Salvador Jorge Armando Miguel Alfonso Santiago Luis Pablo Rosario de Liguria –tal el nombre de nuestro protagonista napolitano, nacido a fines del siglo XVII– otrora exitoso abogado, abandona su carrera para seguir el llamado de una voz interna, convertirse en sacerdote y profesar las enseñanzas de Jesucristo. Decide lanzarse al mar, aventurarse por tierras extrañas, enfrentarse a seres, climas y peligros desconocidos para divulgar la palabra de Dios y, de paso, tentar un poco a la suerte y poner a prueba su condición de misionero.

“Es esto lo que me lleva a empuñar la pluma –afirma el narrador desde el presente–, ni más ni menos que el abandono de cualquier tipo de placer a la hora de narrar una vez más mis tribulaciones y aventuras. ¿Cuántas obras dignas de la literatura universal no han tenido su simiente en un hartazgo parecido al que yo experimento?”. Si bien Piro no se desentiende del sufrimiento de su protagonista, la aventura de la narración –que implica escenas y puntos climáticos de crueldad y desamparo– exige el entretenimiento caro a este tipo de relatos.

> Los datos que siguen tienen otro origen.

(** Where a successful probe ends, from the state [s] before pm_runtime_enable. *)
Record probed (ans : probe_answer) (s s' : probe_state) : Prop := {
  pd_held : pr_held s' ≡
    acquire_all ([LoadTimer] ++ root_part ans ++ [DebuggerNodes; PowerOffWq] ++ tables_part s' ++ sram_part s' ++
                 cooling_part ans ++ domains_part ans (pr_config s) ++ [RuntimePm]) (pr_held s);
  pd_fake : pr_fake_dev s' = pr_fake_dev s;
  pd_iommu : pr_iommu_en s' = pr_iommu_en s;
  pd_config : pr_config s' = pr_config s;
  pd_layout : pr_layout s' = pr_layout (attach_domains ans (take RuntimePm s));
  pd_cooling : pr_cooling s' = an_cooling ans;
  pd_tables : cache_sgt_init (pr_config s) = None -> tables_part s' = [];
  pd_power : pr_power s' =
    (rknpu_power_off (pr_layout s') (an_power_off ans)
       (rknpu_power_on (pr_layout s') (an_power_on ans) (pr_power s)).2).2
      <| power_refcount := 0 |> <| cmdline_power_refcount := 0 |>;
}.

Lemma probe_power_done (no_gki : bool) (ans : probe_answer) (l : ledger probe_resource)
    (s s' : probe_state) :
  devices_up ans l s -> probe_power no_gki ans s = (0, s') -> probed ans s s'.
Proof.
  intros Hu H. pose proof (probe_powered ans l s Hu) as Hp. unfold probe_power in H. cbn zeta in Hp.
  destruct (rknpu_power_on _ _ _) as [r pw] eqn:Eon. cbn [snd] in Hp.
  set (s1 := (attach_domains ans (take RuntimePm s)) <| pr_power := pw |>) in *. clearbody s1. clear Eon.
  destruct Hp as [P1 P2 P3 P4 P5 (P6 & P7 & P8) P9].
  destruct (Z.eqb_spec r 0) as [->|Hr0]; cbn [negb] in H; [|injection H; congruence].
  rewrite (devfreq_start_held ans s1), P6, orb_false_r in H. set (s2 := s1 <| pr_held := _ |> <| pr_cooling := _ |>) in H.
  destruct (negb (an_wq ans)); [done|].
  destruct (probe_sram ans (take PowerOffWq s2)) as [r3 s3] eqn:Es.
  apply probe_sram_held in Es as (S1 & [S2 S3 S4 S5] & S6 & S7 & S8); [|exact P7].
  destruct (Z.eqb_spec r3 0) as [->|Hr3]; cbn [negb] in H; [|injection H; congruence].
  destruct (probe_nbuf_held no_gki ans s3) as (N1 & [N2 N3 N4 N5] & N6 & N7 & N8 & N9); [by rewrite S8|].
  set (s4 := probe_nbuf no_gki ans s3) in *. clearbody s4.
  assert (Hroot : forall x, rknpu_debugfs_ctrl_init ans x = x <| pr_held := acquire_all (root_part ans) (pr_held x) |>).
  { intros x. unfold rknpu_debugfs_ctrl_init, root_part. destruct (_ || _); by destruct x. }
  rewrite Hroot in H. injection H as <-.
  split; cbn [pr_fake_dev pr_iommu_en pr_config pr_layout pr_cooling pr_power pr_held set_field take rknpu_init_timer].
  - change (tables_part _) with (tables_part s4) at 1. change (sram_part _) with (sram_part s4) at 1.
    assert (E : sram_part s4 = sram_part s3) by (unfold sram_part; by rewrite N8).
    rewrite E, N1, S1. cbn [pr_held set_field take s2]. rewrite P1. fold (cooling_part ans). ledger_all.
  - by rewrite N2, S2.
  - by rewrite N3, S3.
  - by rewrite N4, S4.
  - by rewrite N5, S5.
  - by rewrite N7, S7.
  - intros Hc. apply N9. rewrite S4. cbn. by rewrite P4.
  - rewrite N5, N6, S5, S6. change (pr_layout (take PowerOffWq s2)) with (pr_layout s1).
    change (pr_power (take PowerOffWq s2)) with (pr_power s1). by rewrite P9.
Qed.

(** The last part of rknpu_remove. *)
Definition detached_part (l : power_layout) : list probe_resource :=
  if multiple_domains l then
    (if genpd_dev_npu l 2 then [Genpd 2] else []) ++ (if genpd_dev_npu l 1 then [Genpd 1] else []) ++
    (if genpd_dev_npu l 0 then [Genpd 0] else [])
  else [].

Lemma detach_eq (s : probe_state) :
  detach_domains s = s <| pr_held := release_all (detached_part (pr_layout s)) (pr_held s) |>.
Proof.
  unfold detach_domains, detached_part. destruct (multiple_domains (pr_layout s)); [|by destruct s].
  destruct (genpd_dev_npu _ 0), (genpd_dev_npu _ 1), (genpd_dev_npu _ 2); by destruct s.
Qed.

Lemma free_cache_sgt_eq (s : probe_state) :
  free_cache_sgt s = s <| pr_held := release_all (match cache_sgt_init (pr_config s) with
                              | Some _ => tables_part s | None => [] end) (pr_held s) |>
    <| pr_cache_sgt := match cache_sgt_init (pr_config s) with Some _ => [None; None] | None => pr_cache_sgt s end |>.
Proof.
  unfold free_cache_sgt. destruct (cache_sgt_init _); [by rewrite give_tables | by destruct s].
Qed.

Lemma detached_attached (ans : probe_answer) (s : probe_state) :
  multiple_domains (pr_layout s) = false ->
  detached_part (pr_layout (attach_domains ans s)) ≡ₚ domains_part ans (pr_config s).
Proof.
  intros Hm. unfold attach_domains, detached_part, domains_part.
  destruct (an_power_domains ans <=? 1); [by rewrite Hm|]. cbn.
  destruct (an_attach ans 0), (an_attach ans 1), (an_attach ans 2), (2 <? num_irqs (pr_config s)); cbn;
    solve_Permutation.
Qed.

Definition removed (s : probe_state) : list probe_resource :=
  [RuntimePm] ++ detached_part (pr_layout s) ++ (if pr_cooling s then [DevfreqCooling] else []) ++
  ([MiscDevice; DrmDevice; DrmRegistered] ++ if pr_fake_dev s then [FakeDevice] else []) ++
  (if pr_iommu_en s then [IommuGroup] else []) ++ sram_part s ++
  (match cache_sgt_init (pr_config s) with Some _ => tables_part s | None => [] end) ++
  [LoadTimer; DebuggerNodes; PowerOffWq].

(** A step of rknpu_remove that gives [rs] back. *)
Record gives (rs : list probe_resource) (s s' : probe_state) : Prop := {
  gv_held : pr_held s' ≡ release_all rs (pr_held s);
  gv_fields : pr_iommu_en s' = pr_iommu_en s /\ pr_config s' = pr_config s /\ pr_fake_dev s' = pr_fake_dev s /\
    pr_layout s' = pr_layout s /\ pr_sram_mm s' = pr_sram_mm s;
}.
Lemma gives_trans (rs rs' : list probe_resource) (s1 s2 s3 : probe_state) :
  gives rs s1 s2 -> gives rs' s2 s3 -> gives (rs' ++ rs) s1 s3.
Proof.
  intros [H1 (F1 & F2 & F3 & F4 & F5)] [H2 (G1 & G2 & G3 & G4 & G5)]. split.
  - rewrite H2, H1. ledger_all.
  - repeat split; congruence.
Qed.

Lemma remove_held (poll : Z) (s : probe_state) :
  pr_held (rknpu_remove poll s) ≡ release_all (removed s) (pr_held s).
Proof.
  unfold rknpu_remove, rknpu_cancel_timer. set (s0 := give LoadTimer _).
  assert (G0 : gives [LoadTimer; DebuggerNodes; PowerOffWq] s s0) by done.
  assert (E0 : tables_part s0 = tables_part s /\ pr_cooling s0 = pr_cooling s) by done.
  clearbody s0. destruct E0 as [E0 E0'].
  assert (G1 : gives (match cache_sgt_init (pr_config s0) with Some _ => tables_part s0 | None => [] end)
    s0 (free_cache_sgt s0)) by (by rewrite free_cache_sgt_eq).
  assert (C1 : pr_cooling (free_cache_sgt s0) = pr_cooling s0) by (by rewrite free_cache_sgt_eq).
  set (s1 := free_cache_sgt s0) in *. clearbody s1.
  pose proof (gives_trans _ _ _ _ _ G0 G1) as H1. clear G1.
  set (s2 := match pr_sram_mm s1 with Some _ => _ | None => _ end).
  assert (G2 : gives (sram_part s1) s1 s2 /\ pr_cooling s2 = pr_cooling s1)
    by (subst s2; unfold sram_part; destruct (pr_sram_mm s1); (split; [split|]; done)).
  clearbody s2. destruct G2 as [G2 C2]. pose proof (gives_trans _ _ _ _ _ H1 G2) as H2. clear G2.
  set (s3 := if pr_iommu_en s2 then _ else _).
  assert (G3 : gives (if pr_iommu_en s2 then [IommuGroup] else []) s2 s3 /\ pr_cooling s3 = pr_cooling s2)
    by (subst s3; destruct (pr_iommu_en s2); (split; [split|]; done)).
  clearbody s3. destruct G3 as [G3 C3]. pose proof (gives_trans _ _ _ _ _ H2 G3) as H3. clear G3.
  rewrite err_remove_drv_eq, devfreq_stop_held. set (s4 := _ <| pr_cooling := false |>).
  assert (G4 : gives ((if pr_cooling s3 then [DevfreqCooling] else []) ++
    ([MiscDevice; DrmDevice; DrmRegistered] ++ if pr_fake_dev s3 then [FakeDevice] else [])) s3 s4).
  { split; [|done]. subst s4. cbn [pr_held set_field pr_cooling]. ledger_all. }
  clearbody s4. pose proof (gives_trans _ _ _ _ _ H3 G4) as H4. clear G4.
  set (s5 := if 0 <? power_refcount (pr_power s4) then _ else s4).
  assert (G5 : gives [] s4 s5) by (subst s5; destruct (0 <? power_refcount (pr_power s4)); (split; done)).
  clearbody s5. pose proof (gives_trans _ _ _ _ _ H4 G5) as H5. clear G5.
  rewrite detach_eq. cbn [give pr_held set_field].
  destruct G0 as [_ (A1 & A2 & A3 & A4 & A5)], H1 as [_ (B1 & B2 & B3 & B4 & B5)],
    H2 as [_ (D1 & D2 & D3 & D4 & D5)], H3 as [_ (I1 & I2 & I3 & I4 & I5)],
    H5 as [Hh (J1 & J2 & J3 & J4 & J5)].
  unfold removed. rewrite Hh, J4, D1, I3, A2, E0, C3, C2, C1, E0'. cbn [app].
  replace (sram_part s1) with (sram_part s) by (unfold sram_part; by rewrite B5). ledger_all.
Qed.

Eleodoro, el cura que acompaña al narrador en el barco neerlandés con destino a las Indias Orientales Neerlandesas, enloquece; su discurso delirante excita la superstición que adormece en la mente de todo marinero y sella su fin así como la expulsión de Salvador, que naufragará a costa de su propia psiquis y del sol, dios inclemente. Cuando el protagonista cree hallar su isla redentora, alcanza, en un giro paradójico, un volcán alrededor del cual circunnavega, algo kafkianamente, sin comprender del todo el descubrimiento.

Ciertas observaciones finales del náufrago tensan la realidad de la experiencia. El agotamiento y la soledad suelen hacer migas con las alucinaciones, y el narrador desliza la idea: una isla volcánica en mitad del océano, a quién se le ocurre. Pero de eso se trata: de a quién se le ocurre y cómo se le ocurre contarlo, puesto que los hechos acaecidos a un náufrago no pueden ser sino otra cosa más que un (entretenido) relato.